Giovanni (Gianni) Maimeri (1884–1951) was an Italian painter.

==Biography==
Giovanni Maimeri was born in Varano, Varese. He was self-taught and completed his training in Venice and Milan, where he studied at the studio of Leonardo Bazzaro from 1906 onwards. His meeting with Emilio Gola in 1908 was decisive in the development of his artistic research with a naturalistic approach, which focused on the impact of light on objects and on the role of colour. In 1910 he made his debut in the Esposizione di Belle Arti at the Società Permanente with subjects taken from Milan nightlife, a landscape and figures. The same themes, which he tackled repeatedly during the following years, were brought together in his first solo exhibition at the Galleria Geri in Milan, in 1918. Starting in 1923, he worked on an idea to start manufacturing paints for artistic use industrially, in collaboration with his brother Carlo, a graduate in chemical engineering.
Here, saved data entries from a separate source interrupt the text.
(* ===== verification/MruWorld.v ===== *)
(** * The switcher together with the layout (src/niri.rs, src/input/mod.rs)

    The world has the layout with the window being moved, what the switcher reads of each window, the
    switcher, and the focus time that is pending with the timers of the event loop.  [MwLayout] runs
    any operation of the layout; windows and outputs come and go as [handlers/xdg_shell.rs] and
    [Niri::remove_output] have it.  Warping the cursor and redrawing are left out. *)
From stdpp Require Import gmap strings.
From S2P Require Import Prelude Float64 LayoutOutput LayoutScrolling LayoutFloating LayoutWorkspace LayoutMonitor LayoutMonitorOps LayoutSet LayoutSetOps LayoutSetProps LayoutMove LayoutMoveGeometry LayoutMoveProps ConfigBinds WindowMru.

(** [recent_windows] of the configuration, in nanoseconds. *)
Record MruConfig := MkMruConfig { mc_on : bool; mc_open_delay : N; mc_debounce : N }.

Record PendingMruCommit := MkPendingCommit { pc_id : N; pc_token : N; pc_stamp : N }.

Record MruWorld := MkMruWorld {
  mw_ml : MovingLayout;
  mw_ids : N;                       (* the next workspace id *)
  mw_info : gmap N WindowInfo;
  mw_ui : UiState;
  mw_pending : option PendingMruCommit;
  mw_timers : gmap N N;             (* by token, their deadlines *)
  mw_token : N;
  mw_now : N
}.
Definition set_mw_layout ml c (w : MruWorld) : MruWorld :=
  MkMruWorld ml c w.(mw_info) w.(mw_ui) w.(mw_pending) w.(mw_timers) w.(mw_token) w.(mw_now).
Definition set_mw_info i (w : MruWorld) : MruWorld :=
  MkMruWorld w.(mw_ml) w.(mw_ids) i w.(mw_ui) w.(mw_pending) w.(mw_timers) w.(mw_token) w.(mw_now).
Definition set_mw_ui u (w : MruWorld) : MruWorld :=
  MkMruWorld w.(mw_ml) w.(mw_ids) w.(mw_info) u w.(mw_pending) w.(mw_timers) w.(mw_token) w.(mw_now).
Definition set_mw_pending p (w : MruWorld) : MruWorld :=
  MkMruWorld w.(mw_ml) w.(mw_ids) w.(mw_info) w.(mw_ui) p w.(mw_timers) w.(mw_token) w.(mw_now).
Definition set_mw_timers t (w : MruWorld) : MruWorld :=
  MkMruWorld w.(mw_ml) w.(mw_ids) w.(mw_info) w.(mw_ui) w.(mw_pending) t w.(mw_token) w.(mw_now).
Definition set_mw_token t (w : MruWorld) : MruWorld :=
  MkMruWorld w.(mw_ml) w.(mw_ids) w.(mw_info) w.(mw_ui) w.(mw_pending) w.(mw_timers) t w.(mw_now).
Definition set_mw_now n (w : MruWorld) : MruWorld :=
  MkMruWorld w.(mw_ml) w.(mw_ids) w.(mw_info) w.(mw_ui) w.(mw_pending) w.(mw_timers) w.(mw_token) n.

Definition window_info (w : MruWorld) (id : N) : WindowInfo := default (MkWindowInfo None None) (w.(mw_info) !! id).

Section world.
  Context (parent_of : N → option N) (g : Placement) (env : ViewEnv).

(** ** Focus times *)
Definition set_focus_timestamp (id stamp : N) (w : MruWorld) : MruWorld :=
  set_mw_info (<[id := MkWindowInfo (window_info w id).(wi_app_id) (Some stamp)]> w.(mw_info)) w.

Definition remove_timer (token : N) (w : MruWorld) : MruWorld := set_mw_timers (delete token w.(mw_timers)) w.

(** The window of a workspace that is to get its new time. *)
Definition mru_apply_keyboard_commit (w : MruWorld) : MruWorld :=
  match w.(mw_pending) with
  | None => w
  | Some pending =>
      let w := remove_timer pending.(pc_token) (set_mw_pending None w) in
      if bool_decide (pending.(pc_id) ∈ ly_windows w.(mw_ml).(ml_layout))
      then set_focus_timestamp pending.(pc_id) pending.(pc_stamp) w else w
  end.

(** The part of [update_keyboard_focus] for a window that has got the focus. *)
Definition window_focused (cfg : MruConfig) (id : N) (w : MruWorld) : MruWorld :=
  if bool_decide (id ∈ ml_windows w.(mw_ml)) then
    let stamp := w.(mw_now) in
    if bool_decide ((window_info w id).(wi_timestamp) = None) || N.eqb cfg.(mc_debounce) 0 then set_focus_timestamp id stamp w
    else
      let token := w.(mw_token) in
      let replaced := w.(mw_pending) in
      let w := set_mw_token (N.succ token) (set_mw_timers (<[token := stamp + cfg.(mc_debounce)]> w.(mw_timers)) w)%N in
      let w := set_mw_pending (Some (MkPendingCommit id token stamp)) w in
      match replaced with Some pending => remove_timer pending.(pc_token) w | None => w end
  else w.

(** The timer is dropped after it ran. *)
Definition commit_timer_fired (token : N) (w : MruWorld) : MruWorld :=
  match w.(mw_timers) !! token with
  | Some _ => remove_timer token (mru_apply_keyboard_commit w)
  | None => w
  end.

(** ** Closing the switcher and changing the focus *)
Definition layout_do (op : MlOp) (w : MruWorld) : option MruWorld :=
  '((ml, _), c) ← run_ml_op parent_of g w.(mw_ml) op w.(mw_ids);
  Some (set_mw_layout ml c w).

Definition mw_focus_window (id : N) : MruWorld → option MruWorld := layout_do (MlLayout env (LopActivateWindow id)).

Definition find_window_by_id (w : MruWorld) (id : N) : option N := if bool_decide (id ∈ ml_windows w.(mw_ml)) then Some id else None.

Definition close_mru (request : MruCloseRequest) (w : MruWorld) : MruWorld * option N :=
  let '(ui, id) := ui_close w.(mw_now) request w.(mw_ui) in
  let w := set_mw_ui ui w in
  (w, id ← id; find_window_by_id w id).

Definition cancel_mru (w : MruWorld) : MruWorld := fst (close_mru MruRequestCancel w).

Definition confirm_mru (w : MruWorld) : option MruWorld :=
  let '(w, window) := close_mru MruRequestConfirm w in
  match window with Some id => mw_focus_window id w | None => Some w end.

(** [Layout::focus]. *)
Definition ml_focus (ml : MovingLayout) : option (option N) :=
  match moving ml with
  | Some data => Some (Some (tl_window data.(md_tile)))
  | None =>
      active ← active_monitor ml.(ml_layout);
      match active with None => Some None | Some (_, m) => mon_active_window m end
  end.

(** ** Actions *)

(** [MruAdvance] while the switcher is not open. *)
Definition mru_open (cfg : MruConfig) (direction : MruDirection) (scope : option MruScope) (filter : option MruFilter)
    (w : MruWorld) : option MruWorld :=
  let w := mru_apply_keyboard_commit w in
  let scope := default (ui_scope w.(mw_ui)) scope in
  let ly := w.(mw_ml).(ml_layout) in
  wmru ← WindowMru_new (window_info w) ly;
  if (match wmru.(wm_thumbnails) with [] => true | _ => false end) then Some w
  else
    '(_, wmru) ← wm_set_scope scope wmru;
    wmru ← (match filter with Some filter => snd <$> wm_set_filter filter wmru | None => Some wmru end);
    active ← active_monitor ly;
    match active with
    | None => Some w
    | Some (_, m) =>
        let ui := ui_open w.(mw_now) cfg.(mc_open_delay) wmru m.(mo_output) w.(mw_ui) in
        focus ← ml_focus w.(mw_ml);
        let keep_first := match direction with MruForward => true | MruBackward => false end && bool_decide (focus = None) in
        ui ← (if keep_first then Some ui else ui_advance direction None ui);
        Some (set_mw_ui ui w)
    end.

Definition with_ui (f : UiState → option UiState) (w : MruWorld) : option MruWorld := ui ← f w.(mw_ui); Some (set_mw_ui ui w).

(** [max_by_key]: the last of the windows with the latest time. *)
Fixpoint latest (w : MruWorld) (best : option N) (l : list N) : option N :=
  match l with
  | [] => best
  | id :: l =>
      let newer b := match (window_info w b).(wi_timestamp), (window_info w id).(wi_timestamp) with
                     | None, _ => true
                     | Some _, None => false
                     | Some t, Some t' => N.leb t t'
                     end in
      latest w (match best with Some b => if newer b then Some id else best | None => Some id end) l
  end.

Definition focus_window_previous (w : MruWorld) : option MruWorld :=
  current ← ml_focus w.(mw_ml);
  match latest w None (filter (λ id, Some id ≠ current) (ml_windows w.(mw_ml))) with
  | Some id => mw_focus_window id (mru_apply_keyboard_commit w)
  | None => Some w
  end.

(** The part of [do_action] for the switcher. *)
Definition do_mru_action (cfg : MruConfig) (action : Action) (w : MruWorld) : option MruWorld :=
  match action with
  | ActMruConfirm => confirm_mru w
  | ActMruCancel => Some (cancel_mru w)
  | ActMruAdvance direction scope filter =>
      if ui_is_open w.(mw_ui) then with_ui (ui_advance direction filter) w
      else if cfg.(mc_on) then mru_open cfg direction scope filter w else Some w
  | ActMruFirst => with_ui ui_first w
  | ActMruLast => with_ui ui_last w
  | ActMruSetScope scope => with_ui (ui_set_scope scope) w
  | ActMruCycleScope => with_ui ui_cycle_scope w
  | ActFocusWindowPrevious => focus_window_previous w
  | _ => Some w
  end.

(** A left click while the switcher is open on the output under the pointer ([Some], with the
    thumbnail there) or on another one. *)
Definition mru_click (here : option (option N)) (w : MruWorld) : option MruWorld :=
  if ui_is_open w.(mw_ui) then
    match here with
    | Some under =>
        let '(ui, id) := ui_pointer_motion w.(mw_now) under w.(mw_ui) in
        let w := set_mw_ui ui w in
        match id with Some _ => confirm_mru w | None => Some (cancel_mru w) end
    | None => Some (cancel_mru w)
    end
  else Some w.

(** ** Windows and outputs *)
Definition mw_add_window (op : LyOp) (id : N) (app_id : option string) (w : MruWorld) : option MruWorld :=
  w ← layout_do (MlLayout env op) w;
  Some (set_mw_info (<[id := MkWindowInfo app_id None]> w.(mw_info)) w).

Definition mw_remove_window (id : N) (w : MruWorld) : option MruWorld :=
  ui ← ui_remove_window w.(mw_now) id w.(mw_ui);
  w ← layout_do (MlLayout env (LopRemoveWindow id)) (set_mw_ui ui w);
  Some (set_mw_info (delete id w.(mw_info)) w).

Definition mw_remove_output (output : OutputName) (w : MruWorld) : option MruWorld :=
  w ← layout_do (MlLayout env (LopRemoveOutput output)) w;
  Some (if decide (ui_output w.(mw_ui) = Some output) then cancel_mru w else w).

Inductive MwOp :=
| MwLayout (op : MlOp)
| MwAddWindow (op : LyOp) (id : N) (app_id : option string)
| MwRemoveWindow (id : N)
| MwRemoveOutput (output : OutputName)
| MwFocused (id : N)
| MwCommit
| MwTimer (token : N)
| MwAction (action : Action)
| MwPointer (under : option N)
| MwClick (here : option (option N))
| MwCancel
| MwAnimations (closing_done : bool)
| MwTick (elapsed : N).

Definition run_mw_op (cfg : MruConfig) (op : MwOp) (w : MruWorld) : option MruWorld :=
  match op with
  | MwLayout op => layout_do op w
  | MwAddWindow op id app_id => mw_add_window op id app_id w
  | MwRemoveWindow id => mw_remove_window id w
  | MwRemoveOutput output => mw_remove_output output w
  | MwFocused id => Some (window_focused cfg id w)
  | MwCommit => Some (mru_apply_keyboard_commit w)
  | MwTimer token => Some (commit_timer_fired token w)
  | MwAction action => do_mru_action cfg action w
  | MwPointer under => Some (set_mw_ui (fst (ui_pointer_motion w.(mw_now) under w.(mw_ui))) w)
  | MwClick here => mru_click here w
  | MwCancel => Some (cancel_mru w)
  | MwAnimations b => Some (set_mw_ui (ui_advance_animations b w.(mw_ui)) w)
  | MwTick n => Some (set_mw_now (w.(mw_now) + n)%N w)
  end.

End world.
From 1929 onwards he devoted himself to views of the Milan canals presented the following year at the Giornale dell’Arte salon, which was to become a characteristic theme of his output. He was systematically excluded from the Esposizione Internazionale d’Arte della Città di Venezia and from the Mostre del Sindacato Fascista, but continued to exhibit during the 1940s at the most important private galleries in Milan and Rome. He died in Milan.